Giving customers what they want is an essential factor for success in business, but knowing what they want is not an easy problem to solve. Customers do not always want the same thing; they may not even have a clear idea of what they want. With current business to customer (B2C) mass customization tools and technology, high levels of customization are possible, however, as psychologist Barry Schwartz has pointed out, too much choice can be overwhelming. Schwartz calls this phenomenon the paradox of choice.
Researchers Michal Piasecki and Sean Hanna don't think that providing choice to customers is always a bad thing, but they do believe that the choices provided must be meaningful to the consumer. They redefine the paradox of choice such that the negative effects of choice (dissatisfaction, unhappiness and even paralysis) come from the lack of meaningful choice, not simply the total amount of choice. Instead of limiting the choices presented to a consumer, they believe businesses should provide choices which are relevant to that particular consumer.
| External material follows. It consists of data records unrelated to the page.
(* ===== verification/CounterHold.v ===== *)
(** * Counter holds and roll-ups (if_counter_hold.go, if_counter_rollup.go)

    The octets an interface has counted since its device started are read from a
    dial, a function of elapsed time.  While an interface is not up its counters
    hold: a ledger entry per interface records when it went down and how much of
    the dial was skipped while it was.  A subinterface counts a share of its
    parent, an aggregate the sum of its members.  Writers (the oper transitions)
    are serialised by a mutex; readers take no lock and retry when a sequence
    number shows that a writer was active.

    The dial itself and the shares are floating-point arithmetic: [Dials] is a
    parameter, [DialLaws] states what the code relies on.  Instants are integers;
    the code only compares them and hands them to the dial.

    A read is a program of [Load]s of ledger entries, so that an interleaving
    can place a writer between any two of them. *)

From S2P Require Import Prelude IfState.

(** ** Dials, ledger and hierarchy *)

(** [deltaOctetsAt slot t inbound]: octets of the slot's own dial at [t].
    [shareOf slot v]: [uint64(float64(v) * share[slot])]. *)
Record Dials := {
  deltaOctetsAt : Z -> Z -> bool -> Z;
  shareOf : Z -> Z -> Z;
}.

Record counterHold := {
  down : bool;
  downAt : Z;
  upAt : Z;
  skippedIn : Z;
  skippedOut : Z;
}.
Definition skipped (h : counterHold) (inbound : bool) : Z := if inbound then skippedIn h else skippedOut h.

Abbreviation ledger := (list (option counterHold)).

(** [counterParent] is 0 for none; a slot without members has the empty list
    (the code stores lists of two or more).  [members] is [None] for a cycler
    whose hierarchy was never built. *)
Record Rollup := {
  counterParent : list Z;
  members : option (list (list Z));
}.

(** ** Programs of loads *)

Inductive prog (A : Type) :=
| Ret (a : A)
| Load (slot : Z) (k : option counterHold -> prog A)
| Stuck.
Arguments Ret {A} a.
Arguments Load {A} slot k.
Arguments Stuck {A}.

Fixpoint pbind {A B} (p : prog A) (k : A -> prog B) : prog B :=
  match p with
  | Ret a => k a
  | Load s q => Load s (fun h => pbind (q h) k)
  | Stuck => Stuck
  end.
Notation "'do!' x ':=' c 'in' k" := (pbind c (fun x => k)) (at level 10, x name, c at level 100, k at level 200).

(** The whole program against one ledger. *)
Fixpoint run {A} (L : ledger) (p : prog A) : option A :=
  match p with
  | Ret a => Some a
  | Load s k => run L (k (at_slot L s None))
  | Stuck => None
  end.

Lemma run_pbind {A B} L (p : prog A) (k : A -> prog B) :
  run L (pbind p k) = match run L p with Some a => run L (k a) | None => None end.
Proof. induction p as [a|s q IH|]; cbn [pbind run]; [done| |done]. apply IH. Qed.

(** ** Reads *)

(** The instant a read at [t] takes the dial at. *)
Definition clampT (h : counterHold) (t : Z) : Z :=
  let t := if down h && (downAt h <? t) then downAt h else t in
  if t <? upAt h then upAt h else t.

Definition heldDeltaFor (raw : Z -> prog Z) (h : option counterHold) (t : Z) (inbound : bool) : prog Z :=
  match h with
  | None => raw t
  | Some h => do! d := raw (clampT h t) in Ret (if d <? skipped h inbound then 0 else d - skipped h inbound)
  end.

Fixpoint sumServed (served : Z -> prog Z) (ms : list Z) (sum : Z) : prog Z :=
  match ms with
  | [] => Ret sum
  | m :: ms' => do! v := served (m - 1) in sumServed served ms' (u64 (sum + v))
  end.

Section Reads.
Context (D : Dials) (R : Rollup).

(** A read recurses at most child, aggregate, member: three levels. *)
Fixpoint rawDeltaAt (fuel : nat) (slot t : Z) (inbound : bool) : prog Z :=
  match fuel with
  | O => Stuck
  | S fuel' =>
      let servedDeltaAt s :=
        Load s (fun h => heldDeltaFor (fun t => rawDeltaAt fuel' s t inbound) h t inbound) in
      match members R with
      | None => Ret (deltaOctetsAt D slot t inbound)
      | Some mss =>
          match at_slot mss slot [] with
          | _ :: _ => sumServed servedDeltaAt (at_slot mss slot []) 0
          | [] =>
              let p := at_slot (counterParent R) slot 0 in
              if negb (p =? 0) then do! v := servedDeltaAt (p - 1) in Ret (shareOf D slot v)
              else Ret (deltaOctetsAt D slot t inbound)
          end
      end
  end.
Definition levels : nat := 3.

Definition servedDeltaAt (slot t : Z) (inbound : bool) : prog Z :=
  Load slot (fun h => heldDeltaFor (fun t => rawDeltaAt levels slot t inbound) h t inbound).

(** One pass of the retry loop: one load of the slot's own entry for both
    directions.  A cycler without a ledger reads the dial. *)
Definition heldDeltasAt (slots : Z) (slot t : Z) : prog (Z * Z) :=
  if slots <=? slot then Ret (deltaOctetsAt D slot t true, deltaOctetsAt D slot t false)
  else
  Load slot (fun h =>
    do! i := heldDeltaFor (fun t => rawDeltaAt levels slot t true) h t true in
    do! o := heldDeltaFor (fun t => rawDeltaAt levels slot t false) h t false in
    Ret (i, o)).

(** ** Writes *)

(** The new total skipped when a hold that opened at [from] closes at [to]. *)
Definition skipOver (L : ledger) (slot : Z) (h : counterHold) (from to : Z) (inbound : bool) : option Z :=
  match run L (rawDeltaAt levels slot to inbound), run L (rawDeltaAt levels slot from inbound) with
  | Some a, Some b => Some (u64 (skipped h inbound + a - b))
  | _, _ => None
  end.

(** The switch of [reconcileHoldAt]: [up] is the engine's answer, [t] the clock
    sampled inside the write bracket.  The mutex excludes other writers, so the
    dial is read against one ledger. *)
Definition reconcile (L : ledger) (slot : Z) (up : bool) (t : Z) : option ledger :=
  let put h := Some (<[Z.to_nat slot := Some h]> L) in
  match up, at_slot L slot None with
  | true, Some h =>
      if down h then
        let t := if t <? downAt h then downAt h else t in
        match skipOver L slot h (downAt h) t true, skipOver L slot h (downAt h) t false with
        | Some i, Some o => put {| down := false; downAt := 0; upAt := t; skippedIn := i; skippedOut := o |}
        | _, _ => None
        end
      else Some L
  | true, None => Some L
  | false, Some h =>
      if down h then Some L
      else put {| down := true; downAt := t; upAt := upAt h; skippedIn := skippedIn h; skippedOut := skippedOut h |}
  | false, None => put {| down := true; downAt := t; upAt := 0; skippedIn := 0; skippedOut := 0 |}
  end.

(** Its guards, with the engine's answer given. *)
Definition holdWrite (known : list Z) (L : ledger) (ifIndex : Z) (up : bool) (t : Z) : option ledger :=
  let slot := ifIndex - 1 in
  if (slot <? 0) || (len L <=? slot) then Some L
  else if negb (existsb (Z.eqb ifIndex) known) then Some L
  else reconcile L slot up t.

Definition reconcileHoldAt (known : list Z) (state : option InterfaceState) (L : ledger) (ifIndex t : Z) : option ledger :=
  match state with
  | None => Some L
  | Some s => holdWrite known L ifIndex (OperStatus s ifIndex =? OperUp) t
  end.

Definition seedHold (s : InterfaceState) (L : ledger) (idx : Z) : ledger :=
  if OperStatus s idx =? OperUp then L
  else <[Z.to_nat (idx - 1) := Some {| down := true; downAt := 0; upAt := 0; skippedIn := 0; skippedOut := 0 |}]> L.
Definition seedHolds (known : list Z) (s : InterfaceState) (L : ledger) : ledger :=
  fold_left (seedHold s) known L.

End Reads.

(** ** What a read computes *)

Definition sumZ {A} (f : A -> Z) (l : list A) : Z := foldr (fun x acc => f x + acc) 0 l.

Lemma sumZ_le {A} (f g : A -> Z) l : (forall x, x ∈ l -> f x <= g x) -> sumZ f l <= sumZ g l.
Proof.
  induction l as [|x l IH]; intros H; cbn [sumZ foldr]; [lia|]. fold (sumZ f l) (sumZ g l).
  pose proof (H x ltac:(left)). assert (sumZ f l <= sumZ g l) by (apply IH; intros; apply H; by right). lia.
Qed.
Lemma sumZ_ext {A} (f g : A -> Z) l : (forall x, x ∈ l -> f x = g x) -> sumZ f l = sumZ g l.
Proof. intros H. apply Z.le_antisymm; apply sumZ_le; intros x Hx; rewrite (H x Hx); lia. Qed.
Lemma sumZ_nonneg {A} (f : A -> Z) l : (forall x, x ∈ l -> 0 <= f x) -> 0 <= sumZ f l.
Proof.
  intros H. etransitivity; [|by apply (sumZ_le (fun _ => 0))]. clear. induction l; cbn [sumZ foldr]; [lia|]. exact IHl.
Qed.

(** How a slot's octets are obtained. *)
Inductive source := Dial | Sum (ms : list Z) | Share (p : Z).

Definition kind (R : Rollup) (slot : Z) : source :=
  match members R with
  | None => Dial
  | Some mss =>
      match at_slot mss slot [] with
      | [] => let p := at_slot (counterParent R) slot 0 in if p =? 0 then Dial else Share p
      | ms => Sum ms
      end
  end.
Definition rank (R : Rollup) (slot : Z) : nat :=
  match kind R slot with Dial => 0 | Sum _ => 1 | Share _ => 2 end.

Definition heldZ (raw : Z -> Z) (h : option counterHold) (t : Z) (inbound : bool) : Z :=
  match h with
  | None => raw t
  | Some h => let d := raw (clampT h t) in if d <? skipped h inbound then 0 else d - skipped h inbound
  end.

Fixpoint rawZ (D : Dials) (R : Rollup) (L : ledger) (n : nat) (slot t : Z) (inbound : bool) : Z :=
  match n with
  | O => 0
  | S n' =>
      let served s := heldZ (fun t => rawZ D R L n' s t inbound) (at_slot L s None) t inbound in
      match kind R slot with
      | Dial => deltaOctetsAt D slot t inbound
      | Sum ms => sumZ (fun m => served (m - 1)) ms
      | Share p => shareOf D slot (served (p - 1))
      end
  end.

(** The hierarchy of [slots] interfaces is at most three levels deep: members
    are plain, and a parent is plain or an aggregate. *)
Definition hierarchy_ok (R : Rollup) (slots : Z) : Prop :=
  forall slot, 0 <= slot < slots ->
    match kind R slot with
    | Dial => True
    | Sum ms => forall m, m ∈ ms -> 1 <= m <= slots /\ kind R (m - 1) = Dial
    | Share p => 1 <= p <= slots /\ (rank R (p - 1) <= 1)%nat
    end.

(** What the code relies on of its floating-point arithmetic, up to an instant
    [horizon]: a dial counts up and stays a 64-bit value, also summed over the
    members of an aggregate; a share is a monotone part of the whole, and the
    shares of one parent's children are together no more than the parent. *)
Class DialLaws (D : Dials) (R : Rollup) (slots horizon : Z) : Prop := {
  dial_range : forall s t b, 0 <= t <= horizon -> 0 <= deltaOctetsAt D s t b < 2 ^ 64;
  dial_mono : forall s t t' b, 0 <= t <= t' -> t' <= horizon -> deltaOctetsAt D s t b <= deltaOctetsAt D s t' b;
  members_fit : forall s ms t b, kind R s = Sum ms -> 0 <= t <= horizon ->
    sumZ (fun m => deltaOctetsAt D (m - 1) t b) ms < 2 ^ 64;
  share_range : forall s v, 0 <= v < 2 ^ 64 -> 0 <= shareOf D s v <= v;
  share_mono : forall s v v', 0 <= v <= v' -> v' < 2 ^ 64 -> shareOf D s v <= shareOf D s v';
  siblings_share : forall p cs v, NoDup cs -> (forall c, c ∈ cs -> 0 <= c < slots /\ kind R c = Share p) -> 0 <= v < 2 ^ 64 ->
    sumZ (fun c => shareOf D c v) cs <= v;
}.

Section Semantics.
Context (D : Dials) (R : Rollup) (slots horizon : Z).
Context `{!DialLaws D R slots horizon}.
Hypothesis Hier : hierarchy_ok R slots.

Definition raw (L : ledger) (slot t : Z) (b : bool) : Z := rawZ D R L levels slot t b.
Definition served (L : ledger) (slot t : Z) (b : bool) : Z := heldZ (fun t => raw L slot t b) (at_slot L slot None) t b.

Lemma heldZ_ext f g h t b : (forall t, f t = g t) -> heldZ f h t b = heldZ g h t b.
Proof. intros H. destruct h as [h|]; cbn [heldZ]; [|done]. by rewrite H. Qed.

Lemma rawZ_S L n slot t b :
  rawZ D R L (S n) slot t b =
  match kind R slot with
  | Dial => deltaOctetsAt D slot t b
  | Sum ms => sumZ (fun m => heldZ (fun t => rawZ D R L n (m - 1) t b) (at_slot L (m - 1) None) t b) ms
  | Share p => shareOf D slot (heldZ (fun t => rawZ D R L n (p - 1) t b) (at_slot L (p - 1) None) t b)
  end.
Proof. reflexivity. Qed.

Lemma rawZ_fuel L : forall n m slot t b, 0 <= slot < slots -> (rank R slot < n)%nat -> (rank R slot < m)%nat ->
  rawZ D R L n slot t b = rawZ D R L m slot t b.
Proof.
  induction n as [|n IH]; intros [|m] slot t b Hs Hn Hm; try lia. rewrite !rawZ_S.
  pose proof (Hier slot Hs) as Hh. unfold rank in *. destruct (kind R slot) as [|ms|p] eqn:Ek; [done| |].
  - apply sumZ_ext. intros x Hx. destruct (Hh x Hx) as [Hr Hk]. apply heldZ_ext. intros t'.
    apply IH; rewrite ?Hk; lia.
  - f_equal. destruct Hh as [Hr Hk]. apply heldZ_ext. intros t'. apply IH; lia.
Qed.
Providing relevant choices isn't an easy task, however Piasecki and Hanna believe that tools based on genetic algorithms could be a good solution. Genetic algorithms, a set of artificial intelligence methods inspired by natural evolution, use a browsing customer's actions to learn to generate increasingly better solutions. By learning what is important from the customer, this configuration software can avoid overwhelming the customer with irrelevant details. In tests, Piasecki and Hanna found that the genetic algorithm-based tools were more popular than typical parametric product configurators. By automatically recognizing the options which are meaningful to a buyer, genetic algorithms could make browsing a more pleasant experience for everyone.